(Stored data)
☆ ☆ ☆ ☆ ☆ ☆ ☆

(** Every guarantee pursued is met. *)
Lemma pursuit_succeeds k : ∀ t g, sys_fair !! μ t = Some g → weight g (π t) < k →
  ∃ t', t ≤ t' ∧ μ t' = μ t ∧ met g (π t') = true.
Proof using All.
  induction k as [|k IH]; intros t g Hg Hk; [lia|].
  assert (Hwait : ∀ d t, sys_fair !! μ t = Some g → weight g (π t) < S k →
    (∃ a, env_fair !! waiting g (π t) = Some a ∧ bit a (π (t + d)) = true) →
    ∃ t', t ≤ t' ∧ μ t' = μ t ∧ met g (π t') = true).
  { clear t Hg Hk. induction d as [|d IHd]; intros t Hg Hk (a & Ha & Hd);
      destruct (pursuit_step t g Hg) as [Hm|[Hμ [Hlt|(Hw & Hwt & a' & Ha' & Hb)]]]; try (by exists t).
    1, 3: destruct (IH (S t) g) as (t' & ? & ? & ?); [by rewrite Hμ|lia|exists t'; split_and!; [lia|congruence|done]].
    - rewrite Nat.add_0_r in Hd. congruence.
    - destruct (IHd (S t)) as (t' & ? & ? & ?); [by rewrite Hμ|lia| |exists t'; split_and!; [lia|congruence|done]].
      exists a. rewrite Hwt. split; [done|]. by replace (S t + d) with (t + S d) by lia. }
  destruct (pursuit_step t g Hg) as [Hm|[Hμ [Hlt|(_ & _ & a & Ha & _)]]].
  - by exists t.
  - destruct (IH (S t) g) as (t' & ? & ? & ?); [by rewrite Hμ|lia|]. exists t'. split_and!; [lia|congruence|done].
  - destruct (Hass a) with (t := t) as (t1 & Ht1 & Hb1); [by eapply list_elem_of_lookup_2|].
    apply (Hwait (t1 - t) t Hg Hk). exists a. split; [done|]. by replace (t + (t1 - t)) with t1 by lia.
Qed.

(** The guarantees are pursued in turn. *)
Lemma pursuit_turns k t : ∃ t', t ≤ t' ∧ μ t' = (μ t + k) mod m.
Proof using All.
  assert (Hlt : ∀ t, μ t < m) by (intros t'; destruct (pursued t') as (g & Hg & _); by eapply lookup_lt_Some).
  induction k as [|k (t' & Ht & IH)].
  { exists t. split; [done|]. rewrite Nat.add_0_r, Nat.mod_small; auto. }
  destruct (sys_some (μ t') (Hlt t')) as (g & Hg & _).
  destruct (pursuit_succeeds (S (weight g (π t'))) t' g Hg) as (t2 & Ht2 & Hμ & Hm); [lia|].
  exists (S t2). split; [lia|]. simpl. rewrite Hμ, (pursue_eq _ g), Hm, IH by done.
  rewrite Nat.Div0.add_mod_idemp_l. f_equal. lia.
Qed.

Lemma guarantees_met g : g ∈ sys_fair → infinitely_often g π.
Proof using All.
  intros [j Hj]%list_elem_of_lookup_1 t. pose proof (lookup_lt_Some _ _ _ Hj) as Hjm.
  assert (Hlt : μ t < m) by (destruct (pursued t) as (g' & Hg' & _); by eapply lookup_lt_Some).
  destruct (pursuit_turns (j + m - μ t) t) as (t1 & Ht1 & Hμ1).
  replace (μ t + (j + m - μ t)) with (j + 1 * m) in Hμ1 by lia.
  rewrite Nat.Div0.mod_add, Nat.mod_small in Hμ1 by lia. rewrite <-Hμ1 in Hj.
  destruct (pursuit_succeeds (S (weight g (π t1))) t1 g Hj) as (t2 & Ht2 & _ & Hm); [lia|].
  exists t2. split; [lia|]. unfold met in Hm. by apply andb_true_iff in Hm as [? _].
Qed.
End play.

Lemma eve_wins_region s : bit W s = true → eve_wins c safe sys_fair env_fair s.
Proof using All.
  intros Hs. assert (H0 : pursuing 0 s) by (apply win_pursuing; [done|apply m_pos]).
  exists (with_memory pursue eve_choice 0). split.
  - intros x h Hh. destruct (partial_memory c true pursue eve_choice 0 pursuing) with (s := s) (x := x) (h := h)
      as (j & Hrun & g & Hg & Hx); [|done..|].
    { intros j' x' y Hj Hy Hc'. by apply pursue_step. }
    assert (Hlg : length g = n) by (by eapply sys_lookup_length).
    destruct (aim_spec g x Hlg Hx) as [Hcp _]. destruct (pick_cpre c safe _ x Hcp) as (? & ? & Hpick & _).
    split_and!; [done..|]. intros He. unfold with_memory, eve_choice. rewrite Hrun, Hg. auto.
  - intros π Hplay Hf Hass g Hg. by eapply guarantees_met.
Qed.
End eve.

(** Without guarantees Eve stays in the safety region. *)
Lemma eve_stays_safe c safe env_fair s : bit (Safety c safe) s = true → eve_wins c safe [] env_fair s.
Proof.
  intros Hs. destruct (safety_region_spec c safe (S (state_count c))) as [_ E]; [lia|].
  set (I := λ (_ : unit) x, bit (Safety c safe) x = true).
  exists (with_memory (λ _ _, ()) (λ _, pick c (Safety c safe)) ()). split.
  - intros x h Hh. destruct (partial_memory c true (λ _ _, ()) (λ _, pick c (Safety c safe)) () I) with (s := s) (x := x) (h := h)
      as ([] & Hrun & Hx); [|done..|].
    { intros m x' y Hx' Hy Hc. unfold I in *. rewrite <-E in Hx'. apply pick_cpre in Hx' as (_ & _ & _ & H). auto. }
    unfold I in Hx. rewrite <-E in Hx. apply pick_cpre in Hx as (? & ? & Hp & _). split_and!; [done..|].
    intros He. unfold with_memory. rewrite Hrun. auto.
  - intros π _ _ _ g ?%not_elem_of_nil. done.
Qed.

(** ** Adam *)

(** The first move outside [T], or the first move. *)
Definition avoid (c : Clts) (T : StateSet) (s : StateId) : StateId :=
  default (default 0 (head (moves c s))) (head (List.filter (λ y, negb (bit T y)) (moves c s))).

Lemma avoid_move c T s : moves c s ≠ [] → avoid c T s ∈ moves c s.
Proof.
  intros Hm. unfold avoid. destruct (List.filter _ _) as [|x l] eqn:E; simpl.
  - destruct (moves c s); [done|]. by left.
  - assert (Hx : x ∈ List.filter (λ y, negb (bit T y)) (moves c s)) by (rewrite E; by left).
    by apply elem_of_filterb in Hx as [? _].
Qed.

Lemma avoid_spec c T s : (∃ y, y ∈ moves c s ∧ bit T y = false) → bit T (avoid c T s) = false.
Proof.
  intros (y & Hy & HT). unfold avoid.
  assert (Hin : y ∈ List.filter (λ y, negb (bit T y)) (moves c s)) by (apply elem_of_filterb; by rewrite HT).
  destruct (List.filter _ _) as [|x l] eqn:E; [by apply not_elem_of_nil in Hin|]. simpl.
  assert (Hx : x ∈ List.filter (λ y, negb (bit T y)) (moves c s)) by (rewrite E; by left).
  apply elem_of_filterb in Hx as [_ ?]. by apply negb_true_iff.
Qed.

(** Adam leaves the winning region, leaves the safe states, or blocks guarantee
    [j] outside the approximant [q] while he waits for assumption [i]. *)
Inductive AdamGoal :=
  | Enter (q : nat)
  | Escape (r : nat)
  | Block (q j i r : nat).

Section adam.
Context (c : Clts) (Hc : clts_ok c) (safe : StateSet) (sys_fair env_fair : list StateSet).
Notation n := (state_count c).
Context (Hsafe : length safe = n) (Hsys : Forall (λ g, length g = n) sys_fair) (Henv : Forall (λ a, length a = n) env_fair).
Notation C := (cpre c safe).
Notation Zq q := (Z c safe sys_fair env_fair q).
Notation Mu g q := (MuY c safe env_fair g (Zq q)).
Notation Base' g q := (Base c safe g (Zq q) (Mu g q)).
Notation E := (Nat.max 1 (length env_fair)).

Definition guarantee (j : nat) : StateSet := default (empty_set n) (sys_fair !! j).
Definition assumption (i : nat) : StateSet := default (full n) (env_fair !! i).

(** What Adam stays out of. *)
Definition avoided (m : AdamGoal) : StateSet :=
  match m with
  | Enter q => Zq q
  | Escape r => Nat.iter r C (full n)
  | Block q j i r => Nat.iter r (NuStep c safe (Base' (guarantee j) q) (assumption i)) safe
  end.

Definition resolve (m : AdamGoal) (s : StateId) : AdamGoal :=
  match m with
  | Enter 0 => Escape n
  | Enter (S q) => Block q (least (λ j, negb (bit (Mu (guarantee j) q) s)) (length sys_fair)) 0 n
  | m => m
  end.

Definition adam_next (m : AdamGoal) (s : StateId) : AdamGoal :=
  match resolve m s with
  | Enter q => Enter q
  | Escape r => Escape (pred r)
  | Block q j i r =>
    if negb (bit (C (Zq q)) s) then Enter q
    else if bit (assumption i) s then Block q j ((i + 1) mod E) n
    else Block q j i (pred r)
  end.

Definition adam_choice (m : AdamGoal) (s : StateId) : StateId := avoid c (avoided (adam_next m s)) s.

(** The indices are in range and the state is outside. *)
Definition pending (m : AdamGoal) : Prop :=
  match m with Block _ j i r => j < length sys_fair ∧ i < E ∧ r ≤ n | _ => True end.
Definition adam_inv (m : AdamGoal) (s : StateId) : Prop := pending m ∧ bit (avoided m) s = false.

Lemma guarantee_length j : length (guarantee j) = n.
Proof using Hsys.
  unfold guarantee. destruct (sys_fair !! j) as [g|] eqn:Eg; [|apply length_bv_fill]. simpl.
  apply (sys_length c sys_fair Hsys). by eapply list_elem_of_lookup_2.
Qed.

Lemma assumption_length i : length (assumption i) = n.
Proof using Henv.
  unfold assumption. destruct (env_fair !! i) as [a|] eqn:Ea; [|apply length_bv_fill]. simpl.
  apply (env_length c env_fair Henv). by eapply list_elem_of_lookup_2.
Qed.

(** Waiting for an assumption does not help outside the fixpoint. *)
Lemma waiting_fixpoint j q i s : s < n → i < E →
  bit (NuX c safe (Base' (guarantee j) q) (assumption i)) s = true → bit (Mu (guarantee j) q) s = true.
Proof using Hsafe Hsys Henv.
  intros Hs Hi Hb. pose proof (guarantee_length j) as Hg. unfold assumption in Hb.
  destruct (env_fair !! i) as [a|] eqn:Ea; simpl in Hb.
  - apply (MuY_NuX c safe env_fair Hsafe Henv) with (a := a); [done| |done]. by eapply list_elem_of_lookup_2.
  - rewrite (MuY_Base c safe env_fair Hsafe Henv) by done. apply NuX_fix in Hb as [?|[Hf _]]; [done| |done|by apply arena_Base|apply length_bv_fill].
    unfold full in Hf. rewrite bit_fill, bool_decide_eq_true_2 in Hf by done. done.
Qed.

Lemma resolve_inv m s : s < n → bit safe s = true → adam_inv m s → adam_inv (resolve m s) s.
Proof using Hsafe Hsys Henv.
  intros Hs Hsf [Hp Hb]. destruct m as [[|q]|r|q j i r]; try done.
  cbn [resolve]. set (P := λ j, negb (bit (Mu (guarantee j) q) s)).
  assert (Hex : ∃ j, j < length sys_fair ∧ P j = true).
  { destruct (decide (Exists (λ g, bit (Mu g q) s = false) sys_fair)) as [(g & Hg & Hgs)%Exists_exists|Hno].
    - apply list_elem_of_lookup_1 in Hg as [j Hj]. exists j. split; [by eapply lookup_lt_Some|].
      unfold P, guarantee. by rewrite Hj; simpl; rewrite Hgs.
    - exfalso. apply not_true_iff_false in Hb. apply Hb. cbn [avoided]. apply bit_Outer. split; [done|].
      intros g Hg. destruct (bit (Mu g q) s) eqn:Eb; [done|]. exfalso. apply Hno, Exists_exists. by exists g. }
  destruct Hex as (j & Hj & HP). destruct (least_spec P (length sys_fair) j) as [H1 H2]; [lia|done|].
  split; [cbn [pending]; lia|]. cbn [avoided]. apply not_true_iff_false. intros Hx.
  apply (waiting_fixpoint _ q 0 s Hs) in Hx; [|lia].
  change (negb (bit (Mu (guarantee (least P (length sys_fair))) q) s) = true) in H1. fold P in Hx. by rewrite Hx in H1.
Qed.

☆ ☆ ☆ ☆ ☆ ☆ ☆

TASK DETAILS.
Within the entries above, count the lines that include "left". The answer is that number alone.

EXPECTED ANSWER.
3